Interview de Yacouba Ouattara, Directeur général de Gaou Productions

Interview de Yacouba Ouattara, Directeur général de Gaou Productions

Zoom sur le parcours d’une personnalité qui évolue depuis une quinzaine d’années dans le monde du spectacle vivant en Côte d’Ivoire. Ayant d’abord collaboré avec le célèbre groupe Magic System, puis ayant participé à l’organisation du Festival des Musiques Urbaines d’Anoumabo avant de poursuivre ses études avec un Mastère Spécialisé à Paris. Découvrez dans cet article de Planète Grandes Écoles, l’interview de Yacouba Ouattara, Directeur Général de Gaou Productions.

 

Bonjour Yacouba, pourrais-tu te présenter et nous parler de ton parcours scolaire et professionnel ? Pourrais-tu également préciser comment cette histoire a commencé ?

Je m’appelle Yacouba Ouattara, j’ai 41 ans. Je travaille depuis une quinzaine d’années dans le secteur du spectacle vivant en Côte d’Ivoire. J’ai accumulé diverses expériences professionnelles, notamment dans les pays voisins tels que le Burkina Faso, le Bénin et le Togo.

À vrai dire, je n’étais pas initialement destiné à évoluer dans les industries culturelles. Depuis le lycée, ma passion résidait dans la technologie et l’internet. En Côte d’Ivoire, l’accès à internet est en pleine croissance. Dès ma classe de seconde, j’avais une idée précise de mon orientation professionnelle : étudier les télécommunications. Ainsi, après l’obtention de mon baccalauréat scientifique, j’ai poursuivi avec un BTS en télécommunications. Cependant, malgré ce diplôme, trouver un emploi adéquat était compliqué en raison du manque d’opportunités. Quelques années plus tard, j’ai entrepris une formation d’ingénieur informaticien. Parallèlement, grâce aux opportunités offertes par internet, j’ai acquis en autodidacte des compétences en conception de sites web. Je proposais alors mes services en tant que freelance dans ce domaine, ce qui m’a permis d’acquérir une expérience variée au sein de plusieurs entreprises, jusqu’à ce que je rejoigne spécifiquement l’entreprise Top Visages.

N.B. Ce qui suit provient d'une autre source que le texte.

Definition summer : Model.Category :=
  {| Model.cat_id := "65f000000000000000000001";
     Model.cat_name := "Summer Dresses";
     Model.cat_description := None;
     Model.cat_image_url := "https://img.example/summer.jpg";
     Model.cat_image_public_id := "categories/summer";
     Model.cat_slug := "summer-dresses";
     Model.cat_isActive := true;
     Model.cat_sortOrder := 0 |}.

Definition front : Store.Image :=
  {| Store.url := "https://img.example/abc-front.jpg";
     Store.public_id := "dresses/abc-front";
     Store.alt := "" |}.

Definition back : Store.Image :=
  {| Store.url := "https://img.example/abc-back.jpg";
     Store.public_id := "dresses/abc-back";
     Store.alt := "" |}.

Definition abc : Store.Dress :=
  {| Store.d_id := "65f000000000000000000002";
     Store.d_name := "abc";
     Store.d_description := "plain cotton";
     Store.d_category := "65f000000000000000000001";
     Store.d_images := [front; back];
     Store.d_price := {| Model.original := 100; Model.discounted := None |};
     Store.d_material := None;
     Store.d_tags := ["casual"];
     Store.d_sku := Some "DRESS0001";
     Store.d_isActive := true;
     Store.d_isFeatured := false;
     Store.d_sortOrder := 0;
     Store.d_views := 41;
     Store.d_createdAt := 1690000000 |}.

Definition alice : Store.User :=
  {| Store.u_id := "65f000000000000000000003";
     Store.u_username := "alice";
     Store.u_email := "alice@example.com";
     Store.u_password := "correct horse";
     Store.u_role := "user" |}.

Definition world : Eff.World :=
  {| Eff.dresses := {[ Store.d_id abc := abc ]};
     Eff.categories := {[ Model.cat_id summer := summer ]};
     Eff.users := [alice];
     Eff.destroy_calls := [];
     Eff.console := [] |}.

(** A category request under the name of the stored category. *)
Definition duplicate_category : Routes.CategoryBody :=
  {| Routes.cb_name := Some "Summer Dresses";
     Routes.cb_description := None;
     Routes.cb_sortOrder := None;
     Routes.cb_isActive := None;
     Routes.cb_imageUrl := Some "https://img.example/new.jpg";
     Routes.cb_public_id := Some "categories/new" |}.

Definition sleeve : Store.Image :=
  {| Store.url := "https://img.example/gown-sleeve.jpg";
     Store.public_id := "dresses/gown-sleeve";
     Store.alt := "" |}.

(** A dress request that the schema rejects: the discounted price exceeds
    the original one. *)
Definition overpriced_dress : Routes.DressBody :=
  {| Routes.b_name := Some "Gown";
     Routes.b_description := Some "silk";
     Routes.b_category := Some "65f000000000000000000001";
     Routes.b_price :=
       Routes.Given {| Model.original := 100; Model.discounted := Some 150%Q |};
     Routes.b_material := None;
     Routes.b_tags := Routes.Absent;
     Routes.b_isFeatured := None;
     Routes.b_isActive := None;
     Routes.b_sortOrder := None;
     Routes.b_images := Some [sleeve];
     Routes.b_removeImages := Routes.Absent;
     Routes.b_newImages := None |}.

(** An update that removes both images of the stored dress and adds
    none. *)
Definition remove_all_images : Routes.DressBody :=
  {| Routes.b_name := None;
     Routes.b_description := None;
     Routes.b_category := None;
     Routes.b_price := Routes.Absent;
     Routes.b_material := None;
     Routes.b_tags := Routes.Absent;
     Routes.b_isFeatured := None;
     Routes.b_isActive := None;
     Routes.b_sortOrder := None;
     Routes.b_images := None;
     Routes.b_removeImages := Routes.Given ["dresses/abc-front"; "dresses/abc-back"];
     Routes.b_newImages := None |}.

C’est là que tout a commencé. Un jour, un journaliste m’a proposé de rencontrer quelqu’un sans préciser son identité. Lors de cette rencontre, j’ai découvert qu’il s’agissait d’A’Salfo, le leader du groupe Magic System. Au cours de notre échange, il m’a informé qu’il venait de lancer son festival, le FEMUA (Festival des Musiques Urbaines d’Anoumabo), et qu’il souhaitait créer un site internet pour cet événement. J’ai alors proposé une maquette pour le site, qui a été bien reçue. C’est ainsi que notre collaboration a débuté, une collaboration qui perdure depuis plus de quinze ans maintenant.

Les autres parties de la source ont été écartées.